Goal of the exercise:
Every line below containing the word "exact" should be found and copied.

Stored data:
Content starts
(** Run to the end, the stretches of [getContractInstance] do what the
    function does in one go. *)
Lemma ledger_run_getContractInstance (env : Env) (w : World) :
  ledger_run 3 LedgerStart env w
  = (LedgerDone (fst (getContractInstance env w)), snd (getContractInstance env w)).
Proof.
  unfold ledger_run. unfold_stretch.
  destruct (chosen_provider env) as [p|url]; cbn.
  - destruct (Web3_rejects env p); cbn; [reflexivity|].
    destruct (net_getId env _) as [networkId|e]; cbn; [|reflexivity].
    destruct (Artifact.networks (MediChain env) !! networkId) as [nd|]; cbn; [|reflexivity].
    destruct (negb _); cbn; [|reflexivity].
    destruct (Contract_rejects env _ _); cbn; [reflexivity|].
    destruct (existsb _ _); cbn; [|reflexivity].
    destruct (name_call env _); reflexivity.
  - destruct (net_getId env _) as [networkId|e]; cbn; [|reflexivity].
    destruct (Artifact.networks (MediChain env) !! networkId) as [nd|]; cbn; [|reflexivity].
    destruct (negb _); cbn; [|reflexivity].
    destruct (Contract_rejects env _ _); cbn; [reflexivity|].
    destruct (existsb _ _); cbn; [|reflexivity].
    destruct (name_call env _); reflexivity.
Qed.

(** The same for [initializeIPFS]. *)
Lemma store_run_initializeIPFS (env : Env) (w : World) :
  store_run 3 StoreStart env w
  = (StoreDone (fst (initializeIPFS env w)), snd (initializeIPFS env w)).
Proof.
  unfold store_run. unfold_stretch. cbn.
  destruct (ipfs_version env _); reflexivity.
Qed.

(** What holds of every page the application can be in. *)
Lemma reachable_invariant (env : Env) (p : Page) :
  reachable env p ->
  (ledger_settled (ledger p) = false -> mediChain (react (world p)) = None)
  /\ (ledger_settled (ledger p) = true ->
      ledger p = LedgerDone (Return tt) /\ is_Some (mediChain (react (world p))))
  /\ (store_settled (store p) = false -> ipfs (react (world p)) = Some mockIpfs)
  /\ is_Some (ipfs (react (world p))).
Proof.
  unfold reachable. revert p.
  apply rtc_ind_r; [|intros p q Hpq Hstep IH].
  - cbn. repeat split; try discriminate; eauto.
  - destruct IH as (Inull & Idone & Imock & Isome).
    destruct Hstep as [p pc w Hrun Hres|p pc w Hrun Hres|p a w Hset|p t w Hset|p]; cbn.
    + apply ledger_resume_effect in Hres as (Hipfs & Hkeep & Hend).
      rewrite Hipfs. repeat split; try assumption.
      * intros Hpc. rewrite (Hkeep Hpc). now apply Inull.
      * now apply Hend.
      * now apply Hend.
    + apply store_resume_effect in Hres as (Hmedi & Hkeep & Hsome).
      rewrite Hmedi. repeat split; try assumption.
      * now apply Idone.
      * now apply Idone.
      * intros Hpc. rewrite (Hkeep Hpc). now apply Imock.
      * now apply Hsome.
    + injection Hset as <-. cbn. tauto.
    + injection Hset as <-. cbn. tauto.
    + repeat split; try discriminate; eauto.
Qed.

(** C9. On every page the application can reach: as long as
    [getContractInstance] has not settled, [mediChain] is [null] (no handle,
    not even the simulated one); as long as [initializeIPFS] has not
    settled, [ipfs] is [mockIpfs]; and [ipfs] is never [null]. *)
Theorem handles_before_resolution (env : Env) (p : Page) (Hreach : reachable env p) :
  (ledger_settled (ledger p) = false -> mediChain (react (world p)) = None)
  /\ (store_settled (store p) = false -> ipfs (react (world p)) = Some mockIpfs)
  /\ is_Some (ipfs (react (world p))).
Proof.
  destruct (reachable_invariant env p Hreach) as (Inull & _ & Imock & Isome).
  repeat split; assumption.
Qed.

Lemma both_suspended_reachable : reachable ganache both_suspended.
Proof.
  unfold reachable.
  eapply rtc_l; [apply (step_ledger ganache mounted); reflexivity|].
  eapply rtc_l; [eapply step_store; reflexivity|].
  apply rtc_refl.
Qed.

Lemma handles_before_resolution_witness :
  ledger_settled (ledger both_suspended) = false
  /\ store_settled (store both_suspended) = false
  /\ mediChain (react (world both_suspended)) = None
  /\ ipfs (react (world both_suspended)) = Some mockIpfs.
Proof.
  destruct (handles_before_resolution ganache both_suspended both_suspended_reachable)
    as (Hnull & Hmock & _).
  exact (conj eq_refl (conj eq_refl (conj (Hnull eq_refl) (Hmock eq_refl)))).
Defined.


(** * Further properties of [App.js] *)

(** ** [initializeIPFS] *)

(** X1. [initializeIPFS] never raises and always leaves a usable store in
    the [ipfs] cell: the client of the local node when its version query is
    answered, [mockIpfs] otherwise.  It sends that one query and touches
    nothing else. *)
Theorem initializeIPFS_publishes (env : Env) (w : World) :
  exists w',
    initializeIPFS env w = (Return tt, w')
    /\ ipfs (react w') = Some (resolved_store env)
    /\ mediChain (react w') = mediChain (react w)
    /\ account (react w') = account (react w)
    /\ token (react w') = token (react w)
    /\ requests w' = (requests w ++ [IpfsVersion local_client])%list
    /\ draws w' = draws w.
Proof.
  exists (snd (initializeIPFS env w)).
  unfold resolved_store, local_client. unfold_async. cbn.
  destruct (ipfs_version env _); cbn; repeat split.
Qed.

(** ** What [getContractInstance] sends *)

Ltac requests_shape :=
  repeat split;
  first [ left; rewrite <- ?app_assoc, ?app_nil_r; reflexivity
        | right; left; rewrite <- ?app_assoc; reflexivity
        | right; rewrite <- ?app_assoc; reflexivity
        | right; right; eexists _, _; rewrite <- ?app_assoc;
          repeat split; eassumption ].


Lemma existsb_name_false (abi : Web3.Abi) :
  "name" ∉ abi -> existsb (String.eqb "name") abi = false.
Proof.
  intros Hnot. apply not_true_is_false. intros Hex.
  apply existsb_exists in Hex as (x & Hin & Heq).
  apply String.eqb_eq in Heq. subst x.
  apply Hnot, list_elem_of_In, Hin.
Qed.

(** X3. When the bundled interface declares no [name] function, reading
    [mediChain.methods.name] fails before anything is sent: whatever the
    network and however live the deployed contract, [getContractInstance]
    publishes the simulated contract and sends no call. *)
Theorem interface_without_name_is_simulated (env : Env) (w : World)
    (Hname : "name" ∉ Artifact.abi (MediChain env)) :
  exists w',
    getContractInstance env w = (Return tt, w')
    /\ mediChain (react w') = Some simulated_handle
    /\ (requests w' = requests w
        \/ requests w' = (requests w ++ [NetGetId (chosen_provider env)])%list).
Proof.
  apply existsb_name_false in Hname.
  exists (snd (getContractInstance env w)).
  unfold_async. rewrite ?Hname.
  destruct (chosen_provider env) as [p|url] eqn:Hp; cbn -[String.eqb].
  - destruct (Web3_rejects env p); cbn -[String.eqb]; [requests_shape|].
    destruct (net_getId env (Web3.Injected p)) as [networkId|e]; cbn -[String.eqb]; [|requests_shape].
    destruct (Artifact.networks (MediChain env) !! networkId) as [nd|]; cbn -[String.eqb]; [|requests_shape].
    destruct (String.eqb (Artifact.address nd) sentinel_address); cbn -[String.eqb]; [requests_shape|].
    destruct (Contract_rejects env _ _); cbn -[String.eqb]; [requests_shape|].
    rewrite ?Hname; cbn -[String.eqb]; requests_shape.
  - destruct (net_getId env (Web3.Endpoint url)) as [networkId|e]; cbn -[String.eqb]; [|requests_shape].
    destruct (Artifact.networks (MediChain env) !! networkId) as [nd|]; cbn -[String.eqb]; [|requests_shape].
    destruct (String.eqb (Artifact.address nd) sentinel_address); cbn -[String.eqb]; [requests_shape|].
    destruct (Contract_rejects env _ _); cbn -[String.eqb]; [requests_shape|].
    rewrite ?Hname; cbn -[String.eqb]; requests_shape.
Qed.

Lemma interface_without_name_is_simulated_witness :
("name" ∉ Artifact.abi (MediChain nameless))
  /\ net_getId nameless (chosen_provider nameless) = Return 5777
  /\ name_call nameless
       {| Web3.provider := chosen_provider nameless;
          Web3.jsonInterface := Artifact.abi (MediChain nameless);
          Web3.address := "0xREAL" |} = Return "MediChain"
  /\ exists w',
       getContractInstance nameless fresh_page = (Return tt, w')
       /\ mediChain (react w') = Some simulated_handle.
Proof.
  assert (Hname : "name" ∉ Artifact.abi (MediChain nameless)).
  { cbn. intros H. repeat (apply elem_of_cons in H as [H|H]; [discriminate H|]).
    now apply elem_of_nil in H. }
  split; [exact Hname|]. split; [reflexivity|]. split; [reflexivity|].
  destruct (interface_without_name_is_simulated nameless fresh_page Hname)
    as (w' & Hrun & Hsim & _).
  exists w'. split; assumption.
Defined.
Content ends
Task output:
  exact (conj eq_refl (conj eq_refl (conj (Hnull eq_refl) (Hmock eq_refl)))).
  split; [exact Hname|]. split; [reflexivity|]. split; [reflexivity|].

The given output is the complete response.